▸ **Aim of the task**: Go through the records below and report each line with "reason" in it.

Dataset entries:

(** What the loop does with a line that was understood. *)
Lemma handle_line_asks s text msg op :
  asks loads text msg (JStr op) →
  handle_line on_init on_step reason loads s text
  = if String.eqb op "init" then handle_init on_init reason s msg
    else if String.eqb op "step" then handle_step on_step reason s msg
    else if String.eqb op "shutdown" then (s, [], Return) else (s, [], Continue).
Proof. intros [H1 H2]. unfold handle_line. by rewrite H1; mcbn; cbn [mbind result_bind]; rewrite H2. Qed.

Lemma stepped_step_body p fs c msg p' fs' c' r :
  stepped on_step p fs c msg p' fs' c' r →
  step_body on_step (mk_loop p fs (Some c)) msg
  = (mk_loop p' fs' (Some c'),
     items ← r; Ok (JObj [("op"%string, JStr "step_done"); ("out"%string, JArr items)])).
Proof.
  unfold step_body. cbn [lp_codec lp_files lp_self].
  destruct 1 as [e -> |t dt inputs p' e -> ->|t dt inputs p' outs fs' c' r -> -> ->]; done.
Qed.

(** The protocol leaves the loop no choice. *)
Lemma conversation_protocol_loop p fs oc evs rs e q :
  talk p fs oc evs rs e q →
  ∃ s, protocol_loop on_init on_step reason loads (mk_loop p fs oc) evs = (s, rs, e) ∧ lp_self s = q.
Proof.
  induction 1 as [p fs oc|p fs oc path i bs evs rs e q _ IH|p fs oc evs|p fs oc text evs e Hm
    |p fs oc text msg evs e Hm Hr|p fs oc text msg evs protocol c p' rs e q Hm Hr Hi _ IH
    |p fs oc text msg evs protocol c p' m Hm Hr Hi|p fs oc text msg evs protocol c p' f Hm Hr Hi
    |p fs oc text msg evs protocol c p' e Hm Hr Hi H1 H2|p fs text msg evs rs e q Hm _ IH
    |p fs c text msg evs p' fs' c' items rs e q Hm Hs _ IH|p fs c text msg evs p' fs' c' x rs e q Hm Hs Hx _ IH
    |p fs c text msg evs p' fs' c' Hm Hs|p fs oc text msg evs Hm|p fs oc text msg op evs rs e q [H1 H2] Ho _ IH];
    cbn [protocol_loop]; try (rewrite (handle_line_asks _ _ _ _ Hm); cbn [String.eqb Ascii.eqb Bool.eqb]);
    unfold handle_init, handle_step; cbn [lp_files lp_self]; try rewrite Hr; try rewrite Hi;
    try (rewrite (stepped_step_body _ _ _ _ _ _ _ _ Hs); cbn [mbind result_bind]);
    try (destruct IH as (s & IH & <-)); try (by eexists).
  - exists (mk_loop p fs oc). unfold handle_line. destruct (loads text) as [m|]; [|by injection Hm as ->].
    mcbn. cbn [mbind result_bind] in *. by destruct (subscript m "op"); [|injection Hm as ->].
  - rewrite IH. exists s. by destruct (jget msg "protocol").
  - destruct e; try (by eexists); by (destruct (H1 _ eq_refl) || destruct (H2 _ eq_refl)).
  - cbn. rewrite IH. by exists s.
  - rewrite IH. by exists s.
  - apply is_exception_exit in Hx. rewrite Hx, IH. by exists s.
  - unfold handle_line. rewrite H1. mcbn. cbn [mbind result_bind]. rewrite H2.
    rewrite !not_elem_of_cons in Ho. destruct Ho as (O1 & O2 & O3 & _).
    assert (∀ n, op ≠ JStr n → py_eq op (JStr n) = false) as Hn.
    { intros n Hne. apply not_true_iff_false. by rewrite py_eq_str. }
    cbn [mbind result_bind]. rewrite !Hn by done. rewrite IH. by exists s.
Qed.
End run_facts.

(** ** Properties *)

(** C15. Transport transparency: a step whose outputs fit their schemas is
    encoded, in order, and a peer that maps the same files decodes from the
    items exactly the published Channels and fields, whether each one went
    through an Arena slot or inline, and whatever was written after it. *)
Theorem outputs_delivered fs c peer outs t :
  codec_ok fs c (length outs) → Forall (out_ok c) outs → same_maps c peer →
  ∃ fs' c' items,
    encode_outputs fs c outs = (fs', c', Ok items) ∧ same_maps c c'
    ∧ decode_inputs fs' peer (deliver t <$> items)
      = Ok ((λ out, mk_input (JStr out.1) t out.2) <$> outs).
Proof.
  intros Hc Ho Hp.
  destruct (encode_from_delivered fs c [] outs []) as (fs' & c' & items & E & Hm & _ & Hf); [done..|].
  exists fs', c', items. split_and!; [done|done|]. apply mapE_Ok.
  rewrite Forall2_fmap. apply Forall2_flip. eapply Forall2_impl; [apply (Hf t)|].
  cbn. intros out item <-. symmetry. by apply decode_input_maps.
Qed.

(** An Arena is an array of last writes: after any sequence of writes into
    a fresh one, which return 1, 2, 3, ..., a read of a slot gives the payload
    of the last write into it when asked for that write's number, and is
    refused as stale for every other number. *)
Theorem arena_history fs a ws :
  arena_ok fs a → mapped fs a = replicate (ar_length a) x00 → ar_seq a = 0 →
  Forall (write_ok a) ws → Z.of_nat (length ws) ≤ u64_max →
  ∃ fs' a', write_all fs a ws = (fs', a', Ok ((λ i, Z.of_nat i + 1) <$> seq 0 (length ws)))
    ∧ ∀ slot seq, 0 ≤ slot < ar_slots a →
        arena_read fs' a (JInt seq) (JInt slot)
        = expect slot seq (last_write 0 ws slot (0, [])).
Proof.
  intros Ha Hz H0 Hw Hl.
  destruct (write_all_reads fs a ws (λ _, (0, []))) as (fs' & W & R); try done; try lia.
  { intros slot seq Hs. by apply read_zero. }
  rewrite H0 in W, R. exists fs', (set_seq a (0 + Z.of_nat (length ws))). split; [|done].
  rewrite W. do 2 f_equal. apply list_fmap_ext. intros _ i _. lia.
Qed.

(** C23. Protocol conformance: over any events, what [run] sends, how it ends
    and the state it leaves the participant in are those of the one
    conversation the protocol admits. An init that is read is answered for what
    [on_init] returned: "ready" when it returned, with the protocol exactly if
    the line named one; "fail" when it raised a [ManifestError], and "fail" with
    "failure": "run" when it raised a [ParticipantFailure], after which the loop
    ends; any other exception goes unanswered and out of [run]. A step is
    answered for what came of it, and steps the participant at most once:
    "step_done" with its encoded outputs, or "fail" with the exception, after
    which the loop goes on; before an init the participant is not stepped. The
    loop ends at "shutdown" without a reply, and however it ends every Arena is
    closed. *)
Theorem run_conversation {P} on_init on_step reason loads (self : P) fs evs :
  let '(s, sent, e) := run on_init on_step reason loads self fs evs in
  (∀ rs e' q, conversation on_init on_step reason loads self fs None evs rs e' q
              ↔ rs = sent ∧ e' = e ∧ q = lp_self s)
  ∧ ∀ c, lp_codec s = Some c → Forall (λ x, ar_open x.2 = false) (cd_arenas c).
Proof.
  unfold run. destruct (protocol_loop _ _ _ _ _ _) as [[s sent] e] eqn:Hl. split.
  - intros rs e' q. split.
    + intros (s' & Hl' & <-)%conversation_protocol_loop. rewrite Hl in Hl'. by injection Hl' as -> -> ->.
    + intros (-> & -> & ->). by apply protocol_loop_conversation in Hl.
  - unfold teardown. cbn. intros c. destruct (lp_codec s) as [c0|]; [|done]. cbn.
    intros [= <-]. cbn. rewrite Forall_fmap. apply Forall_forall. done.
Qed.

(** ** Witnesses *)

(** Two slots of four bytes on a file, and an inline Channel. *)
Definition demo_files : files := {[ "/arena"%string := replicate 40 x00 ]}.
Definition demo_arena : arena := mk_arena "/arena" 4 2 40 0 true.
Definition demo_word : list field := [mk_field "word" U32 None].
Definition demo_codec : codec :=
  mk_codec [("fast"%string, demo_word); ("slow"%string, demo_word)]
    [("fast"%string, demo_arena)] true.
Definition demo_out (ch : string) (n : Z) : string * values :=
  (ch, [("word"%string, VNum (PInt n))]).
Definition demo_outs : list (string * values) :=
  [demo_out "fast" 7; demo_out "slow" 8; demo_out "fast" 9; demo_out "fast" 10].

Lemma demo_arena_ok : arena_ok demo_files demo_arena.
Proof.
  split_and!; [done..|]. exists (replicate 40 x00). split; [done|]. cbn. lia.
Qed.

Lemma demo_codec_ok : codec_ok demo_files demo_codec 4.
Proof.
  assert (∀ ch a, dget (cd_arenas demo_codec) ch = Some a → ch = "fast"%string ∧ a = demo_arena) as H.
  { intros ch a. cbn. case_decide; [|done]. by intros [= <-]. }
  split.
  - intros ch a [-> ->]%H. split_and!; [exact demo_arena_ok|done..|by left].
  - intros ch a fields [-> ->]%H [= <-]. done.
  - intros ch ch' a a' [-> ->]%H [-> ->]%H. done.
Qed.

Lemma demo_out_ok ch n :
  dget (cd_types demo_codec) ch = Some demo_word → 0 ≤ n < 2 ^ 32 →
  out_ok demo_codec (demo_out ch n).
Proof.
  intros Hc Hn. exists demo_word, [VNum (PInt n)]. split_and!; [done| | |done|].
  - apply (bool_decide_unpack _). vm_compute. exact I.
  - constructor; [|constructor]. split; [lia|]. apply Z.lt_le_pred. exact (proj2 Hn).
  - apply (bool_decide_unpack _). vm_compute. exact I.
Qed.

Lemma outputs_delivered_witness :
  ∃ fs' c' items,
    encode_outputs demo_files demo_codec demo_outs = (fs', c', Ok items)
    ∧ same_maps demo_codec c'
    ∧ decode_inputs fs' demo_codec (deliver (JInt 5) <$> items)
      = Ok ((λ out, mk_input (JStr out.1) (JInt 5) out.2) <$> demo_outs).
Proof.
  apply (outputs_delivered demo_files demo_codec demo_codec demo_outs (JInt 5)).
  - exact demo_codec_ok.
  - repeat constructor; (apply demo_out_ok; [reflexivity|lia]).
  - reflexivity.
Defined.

▸ **Expected answer**:
  handle_line on_init on_step reason loads s text
  = if String.eqb op "init" then handle_init on_init reason s msg
    else if String.eqb op "step" then handle_step on_step reason s msg
  ∃ s, protocol_loop on_init on_step reason loads (mk_loop p fs oc) evs = (s, rs, e) ∧ lp_self s = q.
Theorem run_conversation {P} on_init on_step reason loads (self : P) fs evs :
  let '(s, sent, e) := run on_init on_step reason loads self fs evs in
  (∀ rs e' q, conversation on_init on_step reason loads self fs None evs rs e' q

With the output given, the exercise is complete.